▶ [What the task requires] What lines in the material hold the string "chunks"? Copy out each of them.

-------------------------

(* ===== verification/Reader.v ===== *)
(** * fff-poc/src/reader: opening a file

    [read_postscript] and [get_metadata_buffer] of reader/mod.rs and the metadata
    half of [FileReaderV2Builder] (reader/builder.rs), over any implementation of
    the [Reader] trait.  What [build] does with the shared dictionaries is a
    parameter here (dict/shared_dictionary_cache.rs decodes them). *)

From S2P Require Import Prelude Arrow Common Footer Options Selection.

(** ** The postscript *)

Section ReadMetadata.
Context {R : Type} `{Reader R}.

(** The fields are at fixed positions of the 32 bytes. *)
Definition parse_postscript (b : list Z) : outcome PostScript :=
  let! magic := slice b (len b - 2) (len b) in
  if negb (bool_decide (magic = MAGIC)) then Err (General "Magic number incorrect")
  else
    let! f1 := slice b 0 4 in
    let! f2 := slice b 4 8 in
    let! compression := index b 8 in
    let! checksum_byte := index b 9 in
    let! f3 := slice b 10 18 in
    let! f4 := slice b 18 26 in
    let! f5 := slice b 26 28 in
    let! f6 := slice b 28 30 in
    let! checksum_type := ChecksumType_from checksum_byte in
    Ok (mkPostScript (le_val f1) (le_val f2) compression checksum_type (le_val f3) (le_val f4)
          (le_val f5) (le_val f6)).

Definition read_postscript (r : R) (file_size : Z) : outcome PostScript :=
  let! off := usub file_size POSTSCRIPT_SIZE in
  let! postscript_buffer := read_exact_at r POSTSCRIPT_SIZE off in
  parse_postscript postscript_buffer.

Definition get_metadata_buffer (r : R) (ps : PostScript) : outcome (list Z) :=
  if negb (ps_compression ps =? Uncompressed)
  then Err (General "Compression type not supported")
  else
    let! size := reader_size r in
    let! off := usub size POSTSCRIPT_SIZE in
    let! off := usub off (metadata_size ps) in
    read_exact_at r (metadata_size ps) off.

(** [verify_file_checksum]: everything before the postscript. *)
Definition verify_file_checksum `{Checksum} (r : R) (file_size checksum_in_ps : Z)
    (t : ChecksumType) : outcome () :=
  let! n := usub file_size POSTSCRIPT_SIZE in
  let! data_exclude_ps := read_exact_at r n 0 in
  let computed_checksum := finalize (update (create_checksum t) data_exclude_ps) in
  if negb (checksum_in_ps =? computed_checksum)
  then Err (General "File level Checksum verification failed")
  else Ok tt.

(** The footer of a file, read in one piece: the head of the two utility
    functions below and of the legacy [FileReader]. *)
Definition read_footer `{Flatbuffers} (r : R) : outcome Footer :=
  let! file_size := reader_size r in
  let! ps := read_postscript r file_size in
  let! owner := get_metadata_buffer r ps in
  let! file_size := reader_size r in
  Footer_try_new owner file_size ps.

(** The sizes of the chunks of one column. *)
Definition chunk_sizes (m : fb.ColumnMetadata) : outcome (list Z) :=
  let! chunks := unwrap (fb.column_chunks m) in
  Ok (map fb.chunk_size chunks).

Definition get_max_chunk_size `{Flatbuffers} (r : R) : outcome Z :=
  let! footer := read_footer r in
  fold_m (λ acc rg,
      fold_m (λ acc m, let! ss := chunk_sizes m in Ok (foldl Z.max acc ss)) acc
        (column_metadatas rg))
    0 (row_group_metadatas footer).

Definition get_avg_io_unit_size `{Flatbuffers} (r : R) (col_idx : Z) : outcome Z :=
  let! footer := read_footer r in
  let! '(total_size, total_count) :=
    fold_m (λ acc rg,
        let '(total_size, total_count) := acc in
        let! m := unwrap (column_metadatas rg !! Z.to_nat col_idx) in
        let! ss := chunk_sizes m in
        fold_m (λ acc size,
            let! total_size := uadd 64 acc.1 size in
            let! total_count := uadd 64 acc.2 1 in
            Ok (total_size, total_count)) (total_size, total_count) ss)
      (0, 0) (row_group_metadatas footer) in
  udiv total_size total_count.
End ReadMetadata.

(** ** FileReaderV2Builder *)

(** [enum Projection] *)
Inductive Projection :=
  | ProjectAll
  | LeafColumnIndexes (indices : list Z).

Definition Projection_new (indices : list Z) : Projection := LeafColumnIndexes indices.

Section Builder.
Context {R RT Cache : Type} `{Reader R} `{Checksum} `{Flatbuffers}.
(** [SharedDictionaryCache::try_new_read_all] *)
Context (read_all : R → fb.SharedDictionaryTable → option (WASMReadingContext R RT) →
                    outcome Cache).

Record FileReaderV2Builder := mkBuilder {
  b_reader : R;
  b_projections : Projection;
  b_selection : Selection;
  read_ahead : bool;
  wasm_rts : option (gmap WASMId RT);
  b_verify_io_unit_checksum : bool;
  b_verify_file_checksum : bool;
}.

Definition FileReaderV2Builder_new (r : R) : FileReaderV2Builder :=
  mkBuilder r ProjectAll All false None false false.

Definition with_projections (b : FileReaderV2Builder) (p : Projection) : FileReaderV2Builder :=
  mkBuilder (b_reader b) p (b_selection b) (read_ahead b) (wasm_rts b)
    (b_verify_io_unit_checksum b) (b_verify_file_checksum b).

(** A selection of rows must select one. *)
Definition with_selection (b : FileReaderV2Builder) (s : Selection)
  : outcome FileReaderV2Builder :=
  let! _ := match s with
            | RowIndexes row_indexes => assert (len row_indexes =? 1)
            | All => Ok tt
            end in
  Ok (mkBuilder (b_reader b) (b_projections b) s (read_ahead b) (wasm_rts b)
        (b_verify_io_unit_checksum b) (b_verify_file_checksum b)).

Definition with_read_ahead (b : FileReaderV2Builder) (v : bool) : FileReaderV2Builder :=
  mkBuilder (b_reader b) (b_projections b) (b_selection b) v (wasm_rts b)
    (b_verify_io_unit_checksum b) (b_verify_file_checksum b).

Definition with_existing_runtimes (b : FileReaderV2Builder) (rts : gmap WASMId RT)
  : FileReaderV2Builder :=
  mkBuilder (b_reader b) (b_projections b) (b_selection b) (read_ahead b) (Some rts)
    (b_verify_io_unit_checksum b) (b_verify_file_checksum b).

Definition with_verify_io_unit_checksum (b : FileReaderV2Builder) (v : bool)
  : FileReaderV2Builder :=
  mkBuilder (b_reader b) (b_projections b) (b_selection b) (read_ahead b) (wasm_rts b)
    v (b_verify_file_checksum b).

Definition with_verify_file_checksum (b : FileReaderV2Builder) (v : bool)
  : FileReaderV2Builder :=
  mkBuilder (b_reader b) (b_projections b) (b_selection b) (read_ahead b) (wasm_rts b)
    (b_verify_io_unit_checksum b) v.

Record FileReaderV2 := mkReaderV2 {
  reader : R;
  reader_schema : list Field;
  projections : Projection;
  selection : Selection;
  grouped_column_metadata_buffers : list (list (list Z));
  row_group_cnt_n_pointers : list RowGroupCntNPointer;
  reader_wasm_context : option (WASMReadingContext R RT);
  shared_dictionary_cache : option Cache;
  reader_checksum_type : option ChecksumType;
}.

(** The footer table, from the read-ahead buffer or from the file. *)
Definition read_footer_fbs (b : FileReaderV2Builder) (ahead : list Z) (file_size : Z)
    (ps : PostScript) : outcome fb.Footer :=
  let! footer_bytes :=
    if read_ahead b then
      let! _ := assert (footer_size ps <? wrap 32 (DEFAULT_IOUNIT_SIZE - 32)) in
      let! end_ := usub (len ahead) POSTSCRIPT_SIZE in
      let! start := usub end_ (footer_size ps) in
      slice ahead start end_
    else
      let! off := usub file_size POSTSCRIPT_SIZE in
      let! off := usub off (footer_size ps) in
      read_exact_at (b_reader b) (footer_size ps) off in
  ok_or (root_as_footer footer_bytes) (ParseError "Unable to get root as footer").

(** All column metadata at once, when more than 60% of the columns are projected
    or there are at most 100: [projected / total > 0.6] in exact arithmetic. *)
Definition read_all_metadata (b : FileReaderV2Builder) (ahead : list Z) (file_size : Z)
    (ps : PostScript) (total_columns : Z) : outcome (option (list Z)) :=
  let many := match b_projections b with
              | ProjectAll => true
              | LeafColumnIndexes p => 3 * total_columns <? 5 * len p
              end in
  if many || (total_columns <=? 100) then
    let! n := usub (metadata_size ps) (footer_size ps) in
    let! res :=
      if read_ahead b then
        let! off := usub (len ahead) POSTSCRIPT_SIZE in
        let! off := usub off (metadata_size ps) in
        read_exact_at ahead n off
      else
        let! off := usub file_size POSTSCRIPT_SIZE in
        let! off := usub off (metadata_size ps) in
        read_exact_at (b_reader b) n off in
    Ok (Some res)
  else Ok None.

(** The metadata buffer of one column, read on its own or cut from the buffer. *)
Definition column_meta_buffer (b : FileReaderV2Builder) (all : option (list Z))
    (file_size : Z) (ps : PostScript) (ptr : fb.MetadataSection) : outcome (list Z) :=
  match all with
  | None => read_exact_at (b_reader b) (fb.size_ ptr) (fb.offset ptr)
  | Some buf =>
      let! d := usub file_size POSTSCRIPT_SIZE in
      let! data_size := usub d (metadata_size ps) in
      let! start := usub (fb.offset ptr) data_size in
      let! end_ := uadd 64 start (fb.size_ ptr) in
      slice buf start end_
  end.

(** The columns of one row group that the projection asks for. *)
Definition projected_columns (p : Projection) (sections : list fb.MetadataSection)
  : outcome (list fb.MetadataSection) :=
  match p with
  | ProjectAll => Ok sections
  | LeafColumnIndexes idx => traverse (index sections) idx
  end.

Fixpoint zip3 {A B C} (a : list A) (b : list B) (c : list C) : list (A * B * C) :=
  match a, b, c with
  | a :: as_, b :: bs, c :: cs => (a, b, c) :: zip3 as_ bs cs
  | _, _, _ => []
  end.

(** [names().iter().position(|v| v == name)] *)
Fixpoint position (name : string) (names : list string) : option Z :=
  match names with
  | [] => None
  | n :: names => if decide (n = name) then Some 0 else (Z.add 1) <$> position name names
  end.

Definition wasm_reading_context (b : FileReaderV2Builder)
    (sections : option fb.OptionalMetadataSections)
    (versions : option (gmap EncodingType Version))
  : outcome (option (WASMReadingContext R RT)) :=
  match wasm_rts b with
  | Some rts => Ok (Some (new_with_rt_and_versions rts versions))
  | None =>
      match sections with
      | None => Ok None
      | Some s =>
          let! names := unwrap (fb.names s) in
          let! pos := unwrap (position "WASMBinaries" names) in
          let! offs := unwrap (fb.offsets s) in
          let! off := index offs pos in
          let! szs := unwrap (fb.sizes s) in
          let! sz := index szs pos in
          let! cts := unwrap (fb.compression_types s) in
          let! ct := index cts pos in
          Ok (Some (new_with_versions (mkMetadataSection off sz ct) (b_reader b) versions))
      end
  end.

Definition build (b : FileReaderV2Builder) : outcome FileReaderV2 :=
  let! file_size := reader_size (b_reader b) in
  let! ahead :=
    if read_ahead b then
      let n := Z.min DEFAULT_IOUNIT_SIZE file_size in
      let! off := usub file_size n in
      read_exact_at (b_reader b) n off
    else Ok [] in
  let! ps :=
    if read_ahead b then read_postscript ahead (len ahead)
    else read_postscript (b_reader b) file_size in
  let! _ :=
    if b_verify_file_checksum b
    then verify_file_checksum (b_reader b) file_size (ps_data_checksum ps) (checksum_type ps)
    else Ok tt in
  let! footer_fbs := read_footer_fbs b ahead file_size ps in
  let! parsed := parse_footer footer_fbs in
  let rgs := parsed_row_groups parsed in
  let! metas := unwrap (fb.row_group_metadatas rgs) in
  let! first := index metas 0 in
  let! first_cols := unwrap (fb.col_metadatas first) in
  let total_columns := len first_cols in
  let! counts := unwrap (fb.row_counts rgs) in
  let! offs := unwrap (fb.rg_offsets rgs) in
  let! szs := unwrap (fb.rg_sizes rgs) in
  let pointers := map (λ '(row_count, offset, size), mkPointer row_count offset size)
                    (zip3 counts offs szs) in
  let! all := read_all_metadata b ahead file_size ps total_columns in
  let! buffers :=
    traverse (λ rg,
        let! sections := unwrap (fb.col_metadatas rg) in
        let! ptrs := projected_columns (b_projections b) sections in
        traverse (column_meta_buffer b all file_size ps) ptrs)
      metas in
  let! wasm_context :=
    wasm_reading_context b (parsed_sections parsed) (parsed_versions parsed) in
  let! cache :=
    match parsed_dict parsed with
    | Some t => let! c := unwrap_res (read_all (b_reader b) t wasm_context) in Ok (Some c)
    | None => Ok None
    end in
  Ok (mkReaderV2 (b_reader b) (parsed_schema parsed) (b_projections b) (b_selection b)
        buffers pointers wasm_context cache
        (if b_verify_io_unit_checksum b then Some (checksum_type ps) else None)).
End Builder.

-------------------------

▶ [Response below]
(** The sizes of the chunks of one column. *)
  let! chunks := unwrap (fb.column_chunks m) in
  Ok (map fb.chunk_size chunks).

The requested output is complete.